▶ _YOUR OBJECTIVE_:
Return the tail of the records exactly, starting from the line containing "name coll [= <-]." and ending with the final line.
##### DATASET CONTENT #####
Lemma cleanup_keeps_store_in_step (w : World.t) :
  store_in_step w → deletes_cleanly (World.vector_store w) →
  store_in_step (_cleanup_old_session w).2
  ∧ deletes_cleanly (World.vector_store (_cleanup_old_session w).2).
Proof.
  intros Hw Hdel.
  destruct (SessionManager.is_active (World.session_manager w)) eqn:Hactive.
  2: { by rewrite (cleanup_old_session_idle w Hactive). }
  destruct Hw as (Hconsistent & Hstep & Hempty).
  destruct (SessionManager.collection_name (World.session_manager w))
    as [c|] eqn:Hname.
  2: { unfold SessionManager.consistent in Hconsistent.
       unfold SessionManager.collection_name in Hname.
       rewrite Hname in Hconsistent. by apply Hconsistent in Hactive. }
  assert (is_Some (VectorStoreService._collections (World.vector_store w) !! c))
    as [coll Hcoll] by (by apply Hstep).
  assert (c ≠ "") as Hc by (intros ->; congruence).
  rewrite (cleanup_old_session_deletes w c coll Hactive Hname Hc Hcoll
             (proj1 Hdel c coll Hcoll)). simpl.
  assert (∀ k, delete c (VectorStoreService._collections (World.vector_store w))
               !! k = None) as Hgone.
  { intros k. destruct (decide (c = k)) as [<-|Hne].
    - apply lookup_delete_eq.
    - rewrite lookup_delete_ne by done.
      destruct (VectorStoreService._collections _ !! k) eqn:Hk; [|reflexivity].
      assert (Some c = Some k) as [= ->] by (apply Hstep; eauto). done. }
  split; [split; [apply consistent_default|split]|split]; simpl.
  - intros k. rewrite Hgone. split; [by intros [? ?] | discriminate].
  - apply Hgone.
  - intros k coll'. by rewrite Hgone.
  - apply Hdel.
Qed.

(** X25. One live collection per session: if the store holds exactly the
    collection of the active session (nothing when none is active) and
    Chroma never refuses a delete, this is again so after [process_upload],
    whether the upload succeeds or fails at any step. *)
Theorem upload_keeps_store_in_step (file : UploadFile.t) (env : Env.t)
    (ds : DocumentService.t) (w : World.t) :
  store_in_step w → deletes_cleanly (World.vector_store w) →
  store_in_step (process_upload file env ds w).2
  ∧ deletes_cleanly (World.vector_store (process_upload file env ds w).2).
Proof.
  intros Hw Hdel.
  unfold process_upload, process_upload_body. upload_unfold.
  destruct (_validate_file file ds) as [e|[]]; [done|].
  destruct (_save_temp_file file env) as [e|saved]; [done|].
  destruct (cleanup_keeps_store_in_step w Hw Hdel) as [Hw1 Hdel1].
  destruct (cleanup_old_session_inactive w) as (w1 & Hclean & Hidle).
  rewrite Hclean in Hw1, Hdel1 |- *. simpl in Hw1, Hdel1.
  pose proof (store_in_step_idle w1 Hw1 Hidle) as Hnone.
  assert (store_in_step (World.mk SessionState.default (World.vector_store w1)))
    as Hrolled.
  { split; [apply consistent_default|]. split; simpl; [|apply Hnone].
    intros k. rewrite Hnone. split; [by intros [? ?] | discriminate]. }
  destruct (process_saved file env saved.1 saved.2 ds w1) as [[e|response] w']
    eqn:Hsaved; simpl.
  - apply process_saved_failure_world in Hsaved as [->| ->]; done.
  - apply process_saved_success_world in Hsaved
      as (doc & coll & _ & _ & Hcoll & Hsession & Hstore & _).
    simpl in Hstore. split.
    + split; [|split]; rewrite ?Hsession, ?Hstore; simpl.
      * unfold SessionManager.consistent. simpl. by split.
      * intros k. unfold SessionManager.collection_name. simpl.
        destruct (decide ("session_" +:+ String.substring 0 12 (Env.uuid_hex env) = k))
          as [<-|Hne].
        -- rewrite lookup_insert_eq. split; eauto.
        -- rewrite lookup_insert_ne, Hnone by done.
           split; [by intros [? ?] | by intros [= ?]].
      * rewrite lookup_insert_ne by done. apply Hnone.
    + rewrite Hstore. split; simpl.
      * intros k coll'. destruct (decide ("session_" +:+ String.substring 0 12 (Env.uuid_hex env) = k))
          as [<-|Hne].
        -- rewrite lookup_insert_eq. intros [= <-].
           eapply (proj2 Hdel1), Hcoll.
        -- rewrite lookup_insert_ne, Hnone by done. discriminate.
      * apply Hdel1.
Qed.

Lemma upload_keeps_store_in_step_witness :
  store_in_step
    (process_upload example_upload example_env example_document_service
       example_world).2
  ∧ deletes_cleanly
      (World.vector_store
         (process_upload example_upload example_env example_document_service
            example_world).2).
Proof.
  apply (upload_keeps_store_in_step example_upload example_env
           example_document_service example_world).
  - split; [|split].
    + unfold SessionManager.consistent. simpl. by split.
    + intros c. simpl. unfold SessionManager.collection_name. simpl.
      destruct (decide ("session_0123456789ab" = c)) as [<-|Hne].
      * rewrite lookup_singleton_eq. split; eauto.
      * rewrite lookup_singleton_ne by done.
        split; [by intros [? ?] | by intros [= ?]].
    + reflexivity.
  - split; simpl.
    + intros c coll.
      destruct (decide ("session_0123456789ab" = c)) as [<-|Hne].
      * rewrite lookup_singleton_eq. by intros [= <-].
      * by rewrite lookup_singleton_ne.
    + by intros documents name coll [= <-].
Defined.
End UploadBehaviour.

(** ** Validation and the document processor *)

Section ValidationAndProcessing.
Import DocumentService.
#####
▶ _ANSWER FOR THE TASK_:
    + by intros documents name coll [= <-].
Defined.
End UploadBehaviour.

(** ** Validation and the document processor *)

Section ValidationAndProcessing.
Import DocumentService.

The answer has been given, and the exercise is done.